As reported over the past five years, Malaysia is a destination and, to a much lesser extent, source and transit country for men, women, and children subjected to forced labor and women and children subjected to sex trafficking. The overwhelming majority of victims are among the estimated two million documented and an even greater number of undocumented migrant laborers in Malaysia. Foreign workers constitute more than 20 percent of the Malaysian workforce and typically migrate voluntarily—often illegally—from Bangladesh, India, Nepal, Burma, Indonesia, the Philippines, and other Asian countries. Employers, employment agents, and informal labor recruiters subject some migrants to forced labor or debt bondage when they are unable to pay the fees for recruitment and associated travel. Outsourcing or contract labor companies may not have oversight of personnel issues or day-to-day working conditions, leading to heightened vulnerabilities to exploitative labor conditions and a reduced ability to resolve disputes for foreign workers. Agents in labor source countries may impose onerous fees on workers before they arrive in Malaysia, and additional administrative fees after arrival in some cases cause debt bondage. Large organized crime syndicates are responsible for some instances of trafficking.

Official complicity and corruption among immigration and police officers remains a problem and impedes some efforts to address trafficking. NGOs made credible accusations of complicity among some Malaysian law enforcement agencies, including immigration officials who reportedly accept bribes to allow undocumented border crossings. Discoveries of migrant camps and mass graves along the border with Thailand in 2015 and media reporting in December 2017 generated reports some officials were complicit in facilitating migrant smuggling, which may have included trafficking crimes; however, no Malaysian official (or national) was held criminally accountable.

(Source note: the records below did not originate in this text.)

Definition returns_pair (out : Result SignatureChallengeResult) : bool :=
  match out with
  | Ok res => populated res
  | Throw _ => false
  end.

(** The authority's reply releases its signature: it is no error reply and
    carries a signer and a signature. *)
Definition releases (reply : Outcome JsVal) : bool :=
  match reply with
  | Returns r =>
      match js_in "code" r with
      | Ok false =>
          String.eqb (typeof (field r "signer")) "string"
          && String.eqb (typeof (field r "signature")) "string"
      | _ => false
      end
  | Throws _ => false
  end.

(** The reply verifies the channel of the submission: it is no error reply
    and its [success] is [true]. *)
Definition verifies (reply : Outcome JsVal) : bool :=
  match reply with
  | Returns r =>
      match js_in "code" r, field r "success" with
      | Ok false, JBool true => true
      | _, _ => false
      end
  | Throws _ => false
  end.

(** The caller is told that the channel of the submission is verified. *)
Definition verified (out : Result SignatureChallengeResult) : bool :=
  match out with
  | Ok res => match success res with JBool true => true | _ => false end
  | Throw _ => false
  end.

(** The request a submission sends: a POST whose body is the JSON text of
    the payload. *)
Definition submission_request (requestId challengeId otpChallenge : string)
  : RequestInit :=
  {| init_method := "POST"; init_headers := default_headers;
     init_body :=
       Some ("{" ++ join ","
                      [QuoteJSONString "requestId" ++ ":"
                         ++ QuoteJSONString requestId;
                       QuoteJSONString "challengeId" ++ ":"
                         ++ QuoteJSONString challengeId;
                       QuoteJSONString "challenge" ++ ":"
                         ++ QuoteJSONString otpChallenge]
                 ++ "}");
     init_redirect := "follow" |}.

(** A session is the sequence of submissions made for one signature
    request, each a challenge id and the code entered for it.
    [session_replies] are the authority's replies to the requests the
    submissions send, [session_results] what
    [submitCustodialGuardianSignatureChallenge] gives its caller. *)
Fixpoint session_replies `{C : Collaborators}
  (this : RecoveryByCustodialGuardian) (requestId : string)
  (session : list (string * string)) (w : World) : list (Outcome JsVal) :=
  match session with
  | [] => []
  | (challengeId, otpChallenge) :: rest =>
      let (w', reply) :=
        fetch_json (submit_url this)
          (submission_request requestId challengeId otpChallenge) w in
      reply :: session_replies this requestId rest w'
  end.

Fixpoint session_results `{C : Collaborators}
  (this : RecoveryByCustodialGuardian) (requestId : string)
  (session : list (string * string)) (w : World)
  : list (Result SignatureChallengeResult) :=
  match session with
  | [] => []
  | (challengeId, otpChallenge) :: rest =>
      let (w', out) :=
        Custodial.submitCustodialGuardianSignatureChallenge this requestId
          challengeId otpChallenge w in
      out :: session_results this requestId rest w'
  end.
(** [finditer] and [re.sub] cut a line at the same places. *)
Lemma scan_sub fuel : forall s pos,
  length s < fuel ->
  exists t0 gts,
    Scanned cls s t0 gts
    /\ finditer_from fuel p pos s = matches_of pos t0 gts
    /\ sub_from fuel p repl s = replaced repl t0 gts
    /\ (t0 = [] -> gts <> [] -> re_match p s <> None).
Proof.
  induction fuel as [|fuel IH]; intros s pos Hlen; [lia|].
  cbn [finditer_from sub_from].
  destruct (re_match p s) as [n|] eqn:Hm.
  - destruct (re_match_some _ _ Hm) as (g & rest & -> & <- & G).
    assert (Hg : g <> []) by exact (is_group_nonempty G).
    rewrite firstn_length_app, skipn_length_app.
    destruct (IH rest (pos + length g)) as (t' & gts & Sc & Hf & Hs & _).
    { rewrite length_app in Hlen. destruct g; [congruence|simpl in *; lia]. }
    exists [], ((g, t') :: gts). split; [|split; [|split]].
    + apply (@Scanned_match cls [] g rest t' gts); auto using no_space_end_nil.
      constructor.
    + simpl. rewrite Nat.add_0_r, Hf. reflexivity.
    + rewrite Hs. unfold replaced. cbn [map snd concat app].
      now rewrite <- app_assoc.
    + intros _ _. congruence.
  - destruct s as [|c s].
    + exists [], []. split; [constructor; constructor|].
      split; [reflexivity|]. split; [reflexivity|congruence].
    + destruct (IH s (pos + 1)) as (t0 & gts & Sc & Hf & Hs & Hne);
        [simpl in Hlen; lia|].
      exists (c :: t0), gts. split; [|split; [|split]].
      * pose proof (re_match_none_mark _ _ _ Hm) as Hc.
        destruct Sc as [t Ht|t g rest t' gts Ht He G Sc].
        -- constructor. now constructor.
        -- apply (@Scanned_match cls (c :: t) g rest t' gts); auto.
           ++ now constructor.
           ++ destruct t as [|d t].
              ** intros [|a [|b y]] e Hx; try discriminate.
                 injection Hx as <-.
                 destruct (re_match p (g ++ rest)) as [n|] eqn:Hn.
                 --- exact (re_match_none_space _ _ _ Hm Hn).
                 --- exfalso. now apply Hne.
              ** apply no_space_end_cons; [discriminate|exact He].
      * rewrite matches_of_cons. exact Hf.
      * rewrite Hs. reflexivity.
      * discriminate.
Qed.

End ScanSub.

Lemma str_join_replaced repl t0 gts :
  str_join repl (t0 :: map snd gts) = replaced repl t0 gts.
Proof.
  unfold replaced. revert t0.
  induction gts as [|[g t] gts IH]; intros t0.
  - simpl. now rewrite app_nil_r.
  - change (str_join repl (t0 :: map snd ((g, t) :: gts)))
      with (t0 ++ repl ++ str_join repl (t :: map snd gts)).
    rewrite IH. cbn [map snd concat]. now rewrite <- app_assoc.
Qed.

Lemma lstrip_length s : length (lstrip s) <= length s.
Proof.
  destruct (lstrip_suffix s) as [w Hw]. rewrite Hw at 2.
  rewrite length_app. lia.
Qed.

Lemma strip_length s : length (strip s) <= length s.
Proof.
  unfold strip, rstrip. rewrite length_rev.
  etransitivity; [apply lstrip_length|]. rewrite length_rev.
  apply lstrip_length.
Qed.

Lemma sub_from_length cls fuel : forall s,
  length (sub_from fuel (mark_pattern cls) (u " ") s) <= length s.
Proof.
  induction fuel as [|fuel IH]; intros s; [reflexivity|].
  cbn [sub_from]. destruct (re_match (mark_pattern cls) s) as [n|] eqn:Hm.
  - destruct (re_match_some _ _ Hm) as (g & rest & -> & <- & G).
    pose proof (is_group_nonempty G) as Hg.
    rewrite skipn_length_app, !length_app. specialize (IH rest).
    destruct g; [congruence|]. simpl. lia.
  - destruct s as [|c s]; [reflexivity|]. simpl. specialize (IH s). lia.
Qed.

(** What [remove] returns holds no character of the set when the space is
    none. *)
Lemma remove_result_clean value self t :
  Punctuation_init value self ->
  in_set (body (_marks_re self)) (chr " ") = false ->
  Forall (fun line =>
            Forall (fun c => in_set (body (_marks_re self)) c = false) line
            /\ strip line = line)
         (str2list (remove self t)).
Proof.
  intros Hinit Hsp. apply Punctuation_init_shape in Hinit.
  assert (Ha : forall s,
             Forall (fun c => in_set (body (_marks_re self)) c = false)
                    (remove_aux self s)
             /\ strip (remove_aux self s) = remove_aux self s).
  { intros s. unfold remove_aux. split; [|apply strip_idem].
    apply strip_forall. unfold re_sub. rewrite Hinit. cbn [body mark_pattern].
    apply (@sub_from_mark_free _ Hsp). lia. }
  destruct t as [s|l]; cbn [remove str2list].
  - constructor; [apply Ha|constructor].
  - apply Forall_map. apply Forall_forall. intros s _. apply Ha.
Qed.
(** * Verification model of the Tolstoy comment exporter

    A shallow embedding of [fitgirl_comment_exporter.py]:
    the comment parser, the pagination and thread-completion engine of
    [collect_all_comments], the binary fetcher [url_to_data_uri] with the two
    embedding passes, and the tree assembly of [build_html].

    Conventions.
    - Python [int] is [Z]. A Python [str] is the [string] of the bytes of its
      UTF-8 form: two texts compare as their code points do, and [chars] cuts
      a text into its characters. A [str] with a lone surrogate has no UTF-8
      form and is outside the model.
    - The classes of characters (white space, decimal digits) are those of
      Unicode 14, which CPython 3.11 carries, and [int] of a text has the
      limit of 4300 digits of that interpreter.
    - Values decoded from JSON are the dynamically typed [json] values; every
      Python operation that can raise returns a [res].
    - Network calls and [time.sleep] are events of a trace; the remote side is
      an oracle that answers from the trace so far. *)

From stdpp Require Import gmap strings list sorting pretty.
From Stdlib Require Import ZArith QArith Qpower Ascii.

Set Warnings "-register-all,-clear-no-such-hyp".
Local Open Scope Z_scope.

(** ** Exceptions and fallible results *)

Inductive exn : Type :=
  | KeyError
  | ValueError
  | TypeError
  | AttributeError
  | OverflowError
  | RecursionError
  | RequestException.

Inductive res (A : Type) : Type :=
  | Ok (a : A)
  | Raise (e : exn).

Arguments Ok {A} a.
Arguments Raise {A} e.

Definition rbind {A B : Type} (m : res A) (k : A → res B) : res B :=
  match m with
  | Ok a => k a
  | Raise e => Raise e
  end.

Notation "'let?' x ':=' m 'in' k" := (rbind m (fun x => k))
  (at level 10, x name, m at level 100, k at level 200, only parsing).

Definition is_ok {A : Type} (r : res A) : bool :=
  match r with
  | Ok _ => true
  | Raise _ => false
  end.

(** ** JSON values as Python sees them after [r.json()] *)

(** A float: a finite one with its exact value and with the text [repr] writes
    for it, an infinity or the value that is not a number. The text of a
    finite float is the shortest decimal text that reads back to the same
    float; the model takes it as given, as its first character and the
    rest. *)
Inductive pyfloat : Type :=
  | Finite (value : Q) (first : ascii) (rest : string)
  | Infinity (negative : bool)
  | NaN.

(** A decoded object is kept as its list of bindings; lookup takes the first
    binding of a key. *)
Inductive json : Type :=
  | JNull
  | JBool (b : bool)
  | JInt (n : Z)
  | JFloat (x : pyfloat)
  | JStr (s : string)
  | JArr (xs : list json)
  | JObj (kvs : list (string * json)).

Definition dq : ascii := "034"%char.
Definition sq : ascii := "039"%char.
Definition dqs : string := String dq EmptyString.

(** Python truthiness, as used by [x or d], [bool(x)] and [if x]. *)
Definition truthy (v : json) : bool :=
  match v with
  | JNull => false
  | JBool b => b
  | JInt n => negb (n =? 0)
  | JFloat (Finite q _ _) => negb (Qnum q =? 0)
  | JFloat _ => true
  | JStr s => match s with EmptyString => false | _ => true end
  | JArr xs => match xs with [] => false | _ => true end
  | JObj kvs => match kvs with [] => false | _ => true end
  end.

Definition py_or (v d : json) : json := if truthy v then v else d.

Definition py_bool (v : json) : bool := truthy v.

Fixpoint assoc (k : string) (kvs : list (string * json)) : option json :=
  match kvs with
  | [] => None
  | (k', v) :: kvs' => if String.eqb k k' then Some v else assoc k kvs'
  end.

Definition isinstance_dict (v : json) : bool :=
  match v with
  | JObj _ => true
  | _ => false
  end.

(** [d.get(k, dflt)]: only a dict has the method. *)
Definition dict_get (d : json) (k : string) (dflt : json) : res json :=
  match d with
  | JObj kvs => Ok (default dflt (assoc k kvs))
  | _ => Raise AttributeError
  end.
(** The loop on the row of the defining irrep: at every level one call on a
    row of zeros, entered with the quantum of the level. *)
Lemma while_loop_defining (d : nat) :
  forall (iters : nat) (c p : Z) (M : gmap Z Z) (ds : list Group),
    0 <= c <= Z.of_nat iters -> c + 1 <= UINT16_MAX ->
    c < Z.of_nat (length (SO3.m_ gen)) ->
    while_loop (SO3.q gen) SO3.addmul (generateWeightsRec (SO3.q gen) SO3.addmul (S d))
      iters c (MkFrame (Row 0 0 0 1 c) p M ds)
    = Done (increments (Z.add p <$> reverse (take (S (Z.to_nat c)) (SO3.m_ gen))) M).
Proof.
  induction iters as [|i IH]; intros c p M ds Hi Hc Hlen; cbn [while_loop];
    destruct (Z.ltb_spec 0 c); try lia.
  - assert (c = 0) as -> by lia.
    assert (H0 : 0 <= 0 < Z.of_nat (length (SO3.m_ gen))) by lia.
    destruct (at_index_Done (SO3.m_ gen) 0 H0) as [x Hx].
    unfold base_case. cbn [gpr pp acc]. unfold SO3.q, mbind, outcome_bind. rewrite Hx.
    unfold at_index in Hx. change (Z.to_nat 0) with O in *.
    destruct (SO3.m_ gen !! 0%nat) as [y|] eqn:Ey; [|discriminate]. injection Hx as ->.
    rewrite (take_S_r _ 0 x Ey), take_0. cbn. unfold SO3.addmul. do 2 f_equal. lia.
  - assert (H0 : 0 <= c < Z.of_nat (length (SO3.m_ gen))) by lia.
    destruct (at_index_Done (SO3.m_ gen) c H0) as [x Hx].
    assert (Hok : row_ok (Row 0 0 0 1 c)) by (unfold row_ok, UINT16_MAX in *; cbn; lia).
    rewrite loop_body_calls. cbn [gpr pp acc fired].
    rewrite (iteration_Done (SO3.q gen) SO3.addmul c _ p x Hok Hx).
    unfold branches, branches4, branches3, branches2, branches1, lowest_group.
    cbn [n4 n3 n2 n1 n0]. destruct (Z.ltb_spec 0 c); [|lia].
    cbn [Z.ltb Z.compare andb orb app map as_call fst snd run_calls gpr pp acc fired
         drop_group drop_weight n4 n3 n2 n1 n0].
    change (GRT (1 - 1)) with 0.
    unfold mbind, outcome_bind.
    pose proof (generateSO3WeightsRec_zeros d c (SO3.addmul p 1 x) M ltac:(lia) ltac:(lia))
      as Hz.
    unfold SO3.generateSO3WeightsRec in Hz. rewrite Hz.
    rewrite IH by lia.
    unfold at_index in Hx.
    destruct (SO3.m_ gen !! Z.to_nat c) as [y|] eqn:Ey; [|discriminate]. injection Hx as ->.
    rewrite (take_S_r _ (Z.to_nat c) x Ey), reverse_snoc. cbn [fmap list_fmap].
    rewrite increments_cons. unfold SO3.addmul.
    replace (S (Z.to_nat (c - 1))) with (Z.to_nat c) by lia.
    replace (p + 1 * x) with (p + x) by lia. reflexivity.
  - assert (c = 0) as -> by lia.
    assert (H0 : 0 <= 0 < Z.of_nat (length (SO3.m_ gen))) by lia.
    destruct (at_index_Done (SO3.m_ gen) 0 H0) as [x Hx].
    unfold base_case. cbn [gpr pp acc]. unfold SO3.q, mbind, outcome_bind. rewrite Hx.
    unfold at_index in Hx. change (Z.to_nat 0) with O in *.
    destruct (SO3.m_ gen !! 0%nat) as [y|] eqn:Ey; [|discriminate]. injection Hx as ->.
    rewrite (take_S_r _ 0 x Ey), take_0. cbn. unfold SO3.addmul. do 2 f_equal. lia.
Qed.

End DefiningIrrep.

Lemma occurrences_NoDup (w : Z) (ws : list Z) :
  NoDup ws -> occurrences w ws = if decide (w ∈ ws) then 1 else 0.
Proof.
  induction 1 as [|x ws Hx Hnd IH]; [reflexivity|].
  rewrite occurrences_cons, IH.
  destruct (decide (x = w)) as [->|Hne].
  - destruct (decide (w ∈ ws)); [contradiction|].
    destruct (decide (w ∈ w :: ws)) as [_|Hn]; [lia|].
    exfalso. apply Hn. left.
  - destruct (decide (w ∈ ws)) as [Hin|Hin].
    + destruct (decide (w ∈ x :: ws)) as [_|Hn]; [lia|]. exfalso. apply Hn. now right.
    + destruct (decide (w ∈ x :: ws)) as [Hn|_]; [|lia].
      apply elem_of_cons in Hn as [->|Hn]; contradiction.
Qed.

Some migrant workers on palm oil and agricultural plantations, at construction sites, in the electronics and garment industries, and in homes as domestic workers are subjected to practices that can indicate forced labor, such as passport retention, contract violations, restricted movement, wage fraud, and imposition of significant debts by recruitment agents or employers. Contract violations remain widespread in Malaysia. Passport retention remained widespread and problematic; Malaysian law allows employers to hold workers’ passports with the workers’ permission, but it is difficult to determine if workers have freely given permission, and some employers may retain the passports to prevent workers from changing jobs. In efforts to circumvent anti-trafficking protections established by the Indonesian government, some Indonesian workers may transit Malaysia legally en route to Middle Eastern countries, where traffickers exploit some into forced labor. Although significantly fewer than the number of forced laborers, some young foreign women—mainly from Southeast Asia—are recruited ostensibly for legal work in Malaysian restaurants, hotels, and beauty salons, but are instead forced or coerced into prostitution. Traffickers force some women and girls into prostitution through brokered marriages. The more than 152,000 registered refugees and asylum-seekers in Malaysia lack formal status and the ability to obtain legal work permits, leaving them vulnerable to trafficking. Many refugees incur large smuggling debts, which traffickers use to subject some refugees to debt bondage. Traffickers exploit Malaysian orphans and children from refugee communities for forced begging. The number of internal Malaysian victims, including child victims, is increasing due to the additional focus on labor trafficking.